---------- Excerpted records

Definition ascii_lower (c : ascii) : ascii :=
  let n := nat_of_ascii c in
  if (65 <=? n)%nat && (n <=? 90)%nat then ascii_of_nat (n + 32)%nat else c.

(** [str.lower] *)
Fixpoint lower (s : string) : string :=
  match s with
  | EmptyString => EmptyString
  | String c r => String (ascii_lower c) (lower r)
  end.

(** [str.startswith] *)
Fixpoint startswith (s p : string) : bool :=
  match p, s with
  | EmptyString, _ => true
  | String c p', String d s' => Ascii.eqb c d && startswith s' p'
  | String _ _, EmptyString => false
  end.

(** [needle in haystack] for strings *)
Fixpoint str_contains (needle hay : string) : bool :=
  startswith hay needle ||
  match hay with
  | EmptyString => false
  | String _ r => str_contains needle r
  end.

(** ** The regular expression [release_re = re.compile(r'-(.*?)(?:\[.*?\])?\.')]

    [re.search] tries the start positions from left to right; at a start
    position the pattern needs a ['-']; the lazy group [(.*?)] then takes the
    fewest characters (none of them a newline, which [.] does not match) after
    which the rest of the pattern, [(?:\[.*?\])?\.], matches. *)

(** The tail [\.] of [\[.*?\]\.], after the ['[']: a lazy run of non-newline
    characters, then [']'], then ['.']. *)
Fixpoint close_bracket_dot (s : string) : bool :=
  match s with
  | EmptyString => false
  | String c r =>
      (Ascii.eqb c "]"%char && startswith r ".")
      || (negb (Ascii.eqb c newline) && close_bracket_dot r)
  end.

(** [(?:\[.*?\])?\.] at the start of [s]: the optional group is tried first
    (it is greedy), then skipped. *)
Definition release_tail (s : string) : bool :=
  match s with
  | String c r =>
      (Ascii.eqb c "["%char && close_bracket_dot r) || Ascii.eqb c "."%char
  | EmptyString => false
  end.

(** [-(.*?)...] after the ['-']: the text of group 1, if any. *)
Fixpoint lazy_group (s : string) : option string :=
  if release_tail s then Some EmptyString
  else match s with
       | EmptyString => None
       | String c r =>
           if Ascii.eqb c newline then None
           else option_map (String c) (lazy_group r)
       end.

(** [release_re.search(s)] and its [group(1)]. *)
Fixpoint release_search (s : string) : option string :=
  match s with
  | EmptyString => None
  | String c r =>
      if Ascii.eqb c "-"%char then
        match lazy_group r with
        | Some g => Some g
        | None => release_search r
        end
      else release_search r
  end.

(** ** More of Python's [str], [bytes], [os.path] and [urllib.parse] *)

Definition is_empty (s : string) : bool :=
  match s with EmptyString => true | _ => false end.

Definition dquote : ascii := ascii_of_nat 34.
Definition squote : ascii := ascii_of_nat 39.
Definition backslash : ascii := ascii_of_nat 92.

Fixpoint str_has (c : ascii) (s : string) : bool :=
  match s with
  | EmptyString => false
  | String d r => Ascii.eqb c d || str_has c r
  end.

(** [s.split(sep)] for a one-character separator *)
Fixpoint split_on (sep : ascii) (s : string) : list string :=
  match s with
  | EmptyString => [EmptyString]
  | String c r =>
      match split_on sep r with
      | [] => [String c EmptyString]
      | w :: ws => if Ascii.eqb c sep then EmptyString :: w :: ws
                   else String c w :: ws
      end
  end.

(** [s.split(sep, 1)] for a one-character separator *)
Fixpoint split_once (sep : ascii) (s : string) : option (string * string) :=
  match s with
  | EmptyString => None
  | String c r =>
      if Ascii.eqb c sep then Some (EmptyString, r)
      else match split_once sep r with
           | Some (a, b) => Some (String c a, b)
           | None => None
           end
  end.

(** [s.replace(a, b)] for one character by one character *)
Fixpoint replace_char (a b : ascii) (s : string) : string :=
  match s with
  | EmptyString => EmptyString
  | String c r => String (if Ascii.eqb c a then b else c) (replace_char a b r)
  end.

(** [str(n)] for a non-negative [int] *)
Fixpoint str_nat_aux (fuel n : nat) (acc : string) : string :=
  match fuel with
  | O => acc
  | S f =>
      let acc' := String (ascii_of_nat (48 + n mod 10)) acc in
      if (n <? 10)%nat then acc' else str_nat_aux f (n / 10) acc'
  end.
Definition str_nat (n : nat) : string := str_nat_aux (S n) n EmptyString.

Fixpoint zeros (n : nat) : string :=
  match n with O => EmptyString | S k => String "0"%char (zeros k) end.

(** [s.zfill(width)]: zeros are inserted after a leading sign *)
Definition zfill (s : string) (width : nat) : string :=
  let len := String.length s in
  if (width <=? len)%nat then s
  else match s with
       | String c r =>
           if Ascii.eqb c "+"%char || Ascii.eqb c "-"%char
           then String c (zeros (width - len) ++ r)
           else zeros (width - len) ++ s
       | EmptyString => zeros width
       end.
(** *** The service as a transition system *)

(** A step is the arrival of a response or of an error for one of the
    calls, or a timer that fires: its subscription leaves [timers] and
    goes on to the refresh request, whose callbacks are steps of their
    own. *)
Inductive step : Service -> Service -> Prop :=
| step_response s c response now : step s (onResponse c response now s)
| step_error s c error : step s (onError c error s)
| step_profile_error s error : step s (loadUserProfile_error error s)
| step_fire s t due :
    timers s !! t = Some due -> step s (set_timers (delete t) s).

Definition reachable (s : Service) : Prop :=
  ∃ cookie localStorage now,
    rtc step (initializeAuth now (fresh cookie localStorage)) s.
(** *** refreshToken, up to the request *)

(** What a call of [refreshToken] does at once: it fails with 'No token
    available' when no token is stored (an empty one is falsy), and
    otherwise posts the stored token to /auth/refresh. *)
Inductive RefreshStart :=
| refresh_failed (message : string)
| refresh_posted (token : string).

Definition refreshToken_start (s : Service) : RefreshStart :=
  match getStoredToken s with
  | Some (String c t) => refresh_posted (String c t)
  | _ => refresh_failed "No token available"
  end.

(** getToken *)
Definition getToken (s : Service) : option string := getStoredToken s.

End Service.

(** *** Roles *)

(** The strings of the union type ['user' | 'organizer' | 'admin']. *)
Definition roleName (r : Role) : string :=
  match r with
  | role_user => "user"
  | role_organizer => "organizer"
  | role_admin => "admin"
  end.

(** hasRole *)
Definition hasRole (role' : string) (s : Service) : bool :=
  match currentUser s with
  | Some user => bool_decide (roleName (role user) = role')
  | None => false
  end.

(** hasAnyRole; [roles.includes(x)] is membership. *)
Definition hasAnyRole (roles : list string) (s : Service) : bool :=
  match currentUser s with
  | Some user => bool_decide (roleName (role user) ∈ roles)
  | None => false
  end.

End AuthService.

(** ** frontend/src/app/app.component.ts *)
Module AppComponent.

(** [url.startsWith(route)] *)
Definition startsWith (url route : string) : bool := String.prefix route url.

Definition hideNavbarRoutes : list string :=
  ["/login"; "/register"; "/forgot-password"; "/reset-password"].

Definition hideFooterRoutes : list string := ["/dashboard"; "/admin"].

(** The two flags that the handler of NavigationEnd sets from [event.url]. *)
Definition showNavbar (url : string) : bool :=
  negb (existsb (fun route => startsWith url route) hideNavbarRoutes).

Definition showFooter (url : string) : bool :=
  negb (existsb (fun route => startsWith url route) hideFooterRoutes).

(** The object [routeTitles], its keys in the order they are written. *)
Definition routeTitles : list (string * string) :=
  [("/", "Home"); ("/events", "Events"); ("/dashboard", "Dashboard");
   ("/profile", "Profile"); ("/login", "Login"); ("/register", "Register");
   ("/about", "About Us"); ("/contact", "Contact")].

(** [routeTitles[key]] *)
Fixpoint titleOf (table : list (string * string)) (key : string)
    : option string :=
  match table with
  | [] => None
  | (k, v) :: table' => if String.eqb k key then Some v else titleOf table' key
  end.

(** The test of [Object.keys(routeTitles).find]. *)
Definition matchesRoute (url route : string) : bool :=
  String.eqb url route || (negb (String.eqb route "/") && startsWith url route).

Definition matchedRoute (url : string) : option string :=
  List.find (matchesRoute url) (routeTitles.*1).

(** updatePageTitle: the value given to [document.title]. *)
Definition updatePageTitle (url : string) : string :=
  match matchedRoute url with
  | Some route =>
      match titleOf routeTitles route with
      | Some t => t +:+ " - Dynamic Event Hub"
      | None => "undefined - Dynamic Event Hub"
      end
  | None => "Dynamic Event Hub"
  end.

(** What the subscription to [currentUser$] asks of the socket service. *)
Inductive SocketCommand := socket_connect | socket_disconnect.

Definition onCurrentUser {A} (user : option A) : SocketCommand :=
  match user with
  | Some _ => socket_connect
  | None => socket_disconnect
  end.

End AppComponent.

(** ** Sample data *)
Module Samples.
Import UserModel EventModel.

Definition alice : User := mkUser "Alice" "Ng" "Alice Ng" None "active".
Definition bob : User := mkUser "Bob" "Roy" "Bob Roy" (Some "bob.png") "active".
Definition carol : User := mkUser "Carol" "Diaz" "Carol Diaz" None "suspended".

(** The ids of two events and of two attendee entries. *)
Definition e1 : ObjectId := "0000000000000000000000e1".
Definition e2 : ObjectId := "0000000000000000000000e2".
Definition e3 : ObjectId := "0000000000000000000000e3".
Definition a1 : ObjectId := "0000000000000000000000a1".
Definition a2 : ObjectId := "0000000000000000000000a2".

Definition people : gmap ObjectId User :=
  {[ "u1" := alice; "u2" := bob; "u3" := carol ]}.

(** A public, published event organised by u1, with one attendee. *)
Definition gala : Event :=
  mkEvent "Spring Gala" "u1" 5000 125000 2 published public
          (Some [mkTicket 10 100 30; mkTicket 25 20 20])
          (Some 50) 20
          [mkAttendee a1 "u2" registered None] true
          (Some "spring-gala-1") 0.

(** A private event organised by u1, overbooked, without chat. *)
Definition retreat : Event :=
  mkEvent "Board Retreat" "u1" 7000 8000 0 published private None (Some 10) 12
          [mkAttendee a2 "u2" confirmed None] false None 0.

(** A private event organised by u1, with chat and no attendee. *)
Definition salon : Event :=
  mkEvent "Winter Salon" "u1" 9000 9500 0 published private None None 0
          [] true None 0.

Definition catalogue : gmap ObjectId Event :=
  {[ e1 := gala; e2 := retreat ]}.

Import SocketHandler.

(** A verifier that accepts one token, issued to u2. *)
Definition verify (token : string) : option JwtPayload :=
  if decide (token = "tok-bob") then Some (mkJwtPayload (Some "u2")) else None.

Definition bearer : Handshake := mkHandshake None (Some "Bearer tok-bob").
Definition anonymous : Handshake := mkHandshake None None.

(** A server with no open connection over these collections. *)
Definition hall : World :=
  mkWorld ∅ ∅ ∅ catalogue people SocketHandler.hexObjectId false false.

(** The same server over a collection with the private salon. *)
Definition parlour : World :=
  mkWorld ∅ ∅ ∅ {[ e3 := salon ]} people SocketHandler.hexObjectId false false.

(** The same server while the database rejects every write. *)
Definition readonly : World :=
  mkWorld ∅ ∅ ∅ catalogue people SocketHandler.hexObjectId false true.

Definition alice_socket : Socket := mkSocket "s1" "u1" ("u1", alice).
Definition bob_socket : Socket := mkSocket "s2" "u2" ("u2", bob).
Definition carol_socket : Socket := mkSocket "s3" "u3" ("u3", carol).

(** A decoder that knows two tokens: one expires at second 2000, the
    other 30 days after second 1000. *)
Definition decode (token : string) : option AuthService.Decoded :=
  if decide (token = "jwt") then Some (AuthService.mkDecoded (Some 2000))
  else if decide (token = "jwt-month")
  then Some (AuthService.mkDecoded (Some (1000 + 30 * 86400)))
  else None.

(** A signed-in development client with a refresh timer pending. *)
Definition session : AuthService.Service :=
  AuthService.initializeAuth false decode 1000000
    (AuthService.fresh None (Some "jwt")).

Definition unauthorized : AuthService.HttpErrorResponse :=
  AuthService.mkHttpErrorResponse false EmptyString 401 (Some "jwt expired").

End Samples.

(** ** Sample states *)
Module Scenes.
Import UserModel EventModel SocketHandler Samples.

(** The server after u2 has connected on socket s2. *)
Definition lobby : World := state_after (connect verify "s2" bearer 0) hall.

(** The server after that socket has joined the room of e1. *)
Definition foyer : World :=
  state_after (handle bob_socket (join_event e1) 1) lobby.

End Scenes.

(** * Properties *)

(** ** Vocabulary of the statements *)

(** The sum of a list of integers. *)
Definition sumZ (l : list Z) : Z := foldr Z.add 0 l.

(** A stored event that starts at [now] or later, is published and is
    public. *)
Definition upcoming (events : gmap ObjectId EventModel.Event) (now : Z)
    (d : EventModel.EventDoc) : Prop :=
  events !! d.1 = Some d.2
  ∧ now <= EventModel.startDate d.2
  ∧ EventModel.status d.2 = EventModel.published
  ∧ EventModel.visibility d.2 = EventModel.public.

(** The requester may enter the room of the event: the event is public, or
    the requester organises it, or the requester is one of its attendees. *)
Definition may_join (e : EventModel.Event) (userId : ObjectId) : Prop :=
  EventModel.visibility e = EventModel.public
  ∨ EventModel.organizer e = userId
  ∨ ∃ a, a ∈ EventModel.attendees e ∧ EventModel.attendee_user a = userId.

(** An effect that reaches other sockets or changes a stored document: an
    emission that is not only to the sender, or a save. *)
Definition reaches_others (ef : SocketHandler.Effect) : bool :=
  match ef with
  | SocketHandler.Emit _ SocketHandler.ToSelf _ => false
  | SocketHandler.Emit _ _ _ => true
  | SocketHandler.DbSave _ => true
  | _ => false
  end.






(** The handshake carries a token that verifies and names a stored user
    whose status is 'active', and the database answers. *)
Definition authentic (jwtVerify : string -> option SocketHandler.JwtPayload)
    (h : SocketHandler.Handshake) (w : SocketHandler.World)
    (userId : ObjectId) (user : UserModel.User) : Prop :=
  ∃ token decoded,
    SocketHandler.handshakeToken h = Some token ∧ token ≠ EmptyString
    ∧ jwtVerify token = Some decoded
    ∧ SocketHandler.jwt_userId decoded = Some userId
    ∧ SocketHandler.find_rejects w = false
    ∧ SocketHandler.users w !! userId = Some user
    ∧ UserModel.account_status user = "active".

(** The messages with which the middleware refuses a connection. *)
Definition authentication_errors : list string :=
  ["Authentication token required"; "Authentication failed";
   "Invalid or inactive user"].

(** What one round of [eventRooms.forEach] does to the map on
    disconnection. *)
Definition forget (id : SocketHandler.SocketId)
    (rooms : gmap string (gset SocketHandler.SocketId))
    (entry : string * gset SocketHandler.SocketId)
    : gmap string (gset SocketHandler.SocketId) :=
  if decide (id ∈ entry.2) then <[entry.1 := entry.2 ∖ {[id]}]> rooms
  else rooms.

(** The effect is a 'user_left_event' sent to the others of a room. *)
Definition is_user_left (ef : SocketHandler.Effect) : Prop :=
  ∃ id room userId userName timestamp,
    ef = SocketHandler.Emit id (SocketHandler.ToRoomButSelf room)
           (SocketHandler.user_left_event userId userName timestamp).

(** The broadcast that announces that the user of a socket has gone
    offline. *)
Definition offline (socket : SocketHandler.Socket) (now : Z)
    : SocketHandler.Effect :=
  SocketHandler.Emit (SocketHandler.socket_id socket) SocketHandler.ToAllButSelf
    (SocketHandler.user_status_change (SocketHandler.socket_userId socket)
       (UserModel.fullName (SocketHandler.socket_user socket).2) "offline" now).

(** The bookkeeping invariant of the server: a socket listed under a user
    is an open connection of that user, no user is listed with an empty
    set, and every open connection is listed under its user. *)
Definition consistent (w : SocketHandler.World) : Prop :=
  (∀ userId set, SocketHandler.userSockets w !! userId = Some set ->
     set ≠ ∅
     ∧ ∀ id, id ∈ set ->
         ∃ c, SocketHandler.activeConnections w !! id = Some c
              ∧ SocketHandler.conn_userId c = userId)
  ∧ (∀ id c, SocketHandler.activeConnections w !! id = Some c ->
       ∃ set, SocketHandler.userSockets w !! SocketHandler.conn_userId c = Some set
              ∧ id ∈ set).

(** The invariant of the client service: every pending timer is the one
    held in [tokenRefreshTimer], and that one was created earlier. *)
Definition held (s : AuthService.Service) : Prop :=
  (∀ t due, AuthService.timers s !! t = Some due ->
     AuthService.tokenRefreshTimer s = Some t)
  ∧ (∀ t, AuthService.tokenRefreshTimer s = Some t ->
       (t < AuthService.nextTimer s)%nat).

(** The first and the last character of a string. *)
Definition first_char (s : string) : option ascii :=
  match s with
  | EmptyString => None
  | String c _ => Some c
  end.

Fixpoint last_char (s : string) : option ascii :=
  match s with
  | EmptyString => None
  | String c EmptyString => Some c
  | String _ s' => last_char s'
  end.

(** Every character of the string is a lowercase letter, a digit or a
    dash. *)
Fixpoint slug_chars (s : string) : Prop :=
  match s with
  | EmptyString => True
  | String c s' =>
      (EventModel.slug_char c = true ∨ c = "-"%char) ∧ slug_chars s'
  end.

(** No dash of the string is followed by another dash. *)
Fixpoint single_dashes (s : string) : Prop :=
  match s with
  | EmptyString => True
  | String c s' =>
      (c = "-"%char -> first_char s' ≠ Some "-"%char) ∧ single_dashes s'
  end.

--------------------

Task goal
Among the entries above, find the line with "None => release_search r" and the line with "EmptyString :: w :: ws"; give again exactly these two lines and all lines between them.

Answer to this task
        | None => release_search r
        end
      else release_search r
  end.

(** ** More of Python's [str], [bytes], [os.path] and [urllib.parse] *)

Definition is_empty (s : string) : bool :=
  match s with EmptyString => true | _ => false end.

Definition dquote : ascii := ascii_of_nat 34.
Definition squote : ascii := ascii_of_nat 39.
Definition backslash : ascii := ascii_of_nat 92.

Fixpoint str_has (c : ascii) (s : string) : bool :=
  match s with
  | EmptyString => false
  | String d r => Ascii.eqb c d || str_has c r
  end.

(** [s.split(sep)] for a one-character separator *)
Fixpoint split_on (sep : ascii) (s : string) : list string :=
  match s with
  | EmptyString => [EmptyString]
  | String c r =>
      match split_on sep r with
      | [] => [String c EmptyString]
      | w :: ws => if Ascii.eqb c sep then EmptyString :: w :: ws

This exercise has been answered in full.